**Requirement**.
When the line with "Some (download_fileName (name" appears below, start repeating lines exactly, and keep going through the line with "uploadArea_drop (Some f) s"; add nothing outside that span.

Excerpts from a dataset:
(** X14: the two reports agree.  When [get_registers] returns a node of
    some type, the records that [print_graph_stat] emits hold a record for
    that type as numpy reads it, without its trailing NUL characters; the
    count in that record is the number of record-carrying nodes of the
    graph whose type reads the same, and it is not less than the number of
    returned registers whose type reads the same, which is not zero. *)
Theorem registers_in_statistics (env : environment) (G : DiGraph)
    (w : world) (t : string) :
  let same_type d :=
    bool_decide (np_str <$> gate_of (heap w) d = Some (np_str t)) in
  ∃ regs, (get_registers env G w).1 = Ok regs ∧
    ((∃ d, d ∈ regs ∧ gate_of (heap w) d = Some t) →
     ∃ before after c,
       log (print_graph_stat env G w).2
       = log w ++ before ++ stat_line (np_str t) c :: after ++ [header env] ∧
       c = List.length (List.filter same_type (nodes_values G)) ∧
       (0 < List.length (List.filter same_type regs) <= c)%nat).
Proof.
  intros same_type. rewrite get_registers_run. eexists. split; [done|].
  intros (d & Hd & Ht).
  set (gates := np_array (gate_types (heap w) G)).
  assert (same_type d = true) as Hsame.
  { subst same_type. cbv beta. rewrite Ht. by apply bool_decide_eq_true_2. }
  assert (np_str t ∈ (runs (sort gates)).*1) as Hin.
  { rewrite runs_keys_elem, sort_elem. subst gates.
    unfold np_array, gate_types. apply list_elem_of_fmap. exists t.
    split; [done|]. apply list_elem_of_omap. exists d. split; [|done].
    by apply elem_of_filter_bool in Hd as [Hd _]. }
  apply list_elem_of_split in Hin as (l1 & l2 & Hkeys).
  exists ((λ x, stat_line x (occurrences x gates)) <$> l1),
         ((λ x, stat_line x (occurrences x gates)) <$> l2),
         (occurrences (np_str t) gates).
  split; [|split].
  - rewrite print_graph_stat_run. cbn [snd log]. fold gates.
    rewrite (runs_counts (sort gates)) by apply sort_sorted.
    rewrite <- list_fmap_compose, Hkeys, fmap_app. cbn [fmap list_fmap].
    unfold compose. cbn [fst snd].
    rewrite <- !List.app_assoc. cbn [app]. do 2 f_equal.
    + apply list_fmap_ext. intros i x _. by rewrite sort_occurrences.
    + rewrite sort_occurrences. do 2 f_equal.
      apply list_fmap_ext. intros i x _. by rewrite sort_occurrences.
  - subst gates. unfold np_array, gate_types.
    by rewrite occurrences_np_gate_types.
  - subst gates. unfold np_array, gate_types.
    rewrite occurrences_np_gate_types. split.
    + by apply (filter_length_pos _ _ d).
    + apply filter_filter_length.
Qed.

(** With [A] in the table of registers, of two nodes of types [A] followed
    by a NUL character and [A] the second one is returned, and the record
    of that type counts both. *)
Example registers_in_statistics_nul :
  let env := Env 8 {[ "A" ]} stat_example resolve_example chdir_example
               (git_describe env_example) (pkg_require env_example) in
  (get_registers env nul_graph nul_world).1 = Ok [Attrs (Some 1) ∅] ∧
  log (print_graph_stat env nul_graph nul_world).2 = ["A: 2"; header env].
Proof. split; vm_compute; reflexivity. Qed.
Lemma download_named_after_latest_file_witness :
  property href "downloadLink"
    (handle_all [FileInputChange (Some other_png);
                 DownloadTimeout "data:image/webp;base64,UklGRg==" "webp"]
       (state_after convertImage page_webp))
  = Some "data:image/webp;base64,UklGRg=="
  ∧ property download "downloadLink"
      (handle_all [FileInputChange (Some other_png);
                   DownloadTimeout "data:image/webp;base64,UklGRg==" "webp"]
         (state_after convertImage page_webp))
    = Some (download_fileName (name other_png) "webp").
Proof.
  apply (download_named_after_latest_file (state_after convertImage page_webp)
           other_png "data:image/webp;base64,UklGRg==" "webp");
    reflexivity.
Defined.

(** X18: a dropped file whose type starts with "image/" is handled as a
    [dragleave] followed by a change of the file input to that file. *)
Theorem uploadArea_drop_image (s : Converter) (f : File) :
  present "uploadArea" s →
  String.prefix "image/" (type f) = true →
  uploadArea_drop (Some f) s
  = on_fileInput_change (Some f) (state_after uploadArea_dragleave s).
Proof.
  intros Hup Htype. unfold uploadArea_drop, uploadArea_dragleave, state_after.
  rewrite (bind_inr _ _ _ _ _ (update_run _ _ _ Hup)).
  rewrite (update_run _ _ _ Hup). cbn [snd].
  unfold on_drop. by rewrite Htype.
Qed.

Lemma uploadArea_drop_image_witness :
  uploadArea_drop (Some photo_png) (full_page None "" false)
  = on_fileInput_change (Some photo_png)
      (state_after uploadArea_dragleave (full_page None "" false)).
Proof.
  apply (uploadArea_drop_image (full_page None "" false) photo_png).
  - vm_compute. eexists. reflexivity.
  - reflexivity.
Defined.

(** *** The mobile menu *)

Ltac menu_elements H :=
  let get id :=
    let Hid := fresh "Hpresent" in
    assert (present id _) as Hid
      by (apply (has_elements_present _ _ id H), list_elem_of_In; simpl; tauto) in
  get "mobileMenu"; get "menuIcon"; get "closeIcon".

Lemma close_menu_run (s : Converter) :
  menu_ok s →
  (hideElement "mobileMenu";; showElement "menuIcon";; hideElement "closeIcon") s
  = (inr tt,
     set_document
       (alter (classList_add "hidden") "closeIcon"
          (alter (classList_remove "hidden") "menuIcon"
             (alter (classList_add "hidden") "mobileMenu" (document s)))) s).
Proof.
  intros Hmenu. menu_elements Hmenu.
  run_with hideElement_run. run_with showElement_run. run_with hideElement_run.
Qed.

Lemma open_menu_run (s : Converter) :
  menu_ok s →
  (showElement "mobileMenu";; hideElement "menuIcon";; showElement "closeIcon") s
  = (inr tt,
     set_document
       (alter (classList_remove "hidden") "closeIcon"
          (alter (classList_add "hidden") "menuIcon"
             (alter (classList_remove "hidden") "mobileMenu" (document s)))) s).
Proof.
  intros Hmenu. menu_elements Hmenu.
  run_with showElement_run. run_with hideElement_run. run_with showElement_run.
Qed.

**Solution**.
    = Some (download_fileName (name other_png) "webp").
Proof.
  apply (download_named_after_latest_file (state_after convertImage page_webp)
           other_png "data:image/webp;base64,UklGRg==" "webp");
    reflexivity.
Defined.

(** X18: a dropped file whose type starts with "image/" is handled as a
    [dragleave] followed by a change of the file input to that file. *)
Theorem uploadArea_drop_image (s : Converter) (f : File) :
  present "uploadArea" s →
  String.prefix "image/" (type f) = true →
  uploadArea_drop (Some f) s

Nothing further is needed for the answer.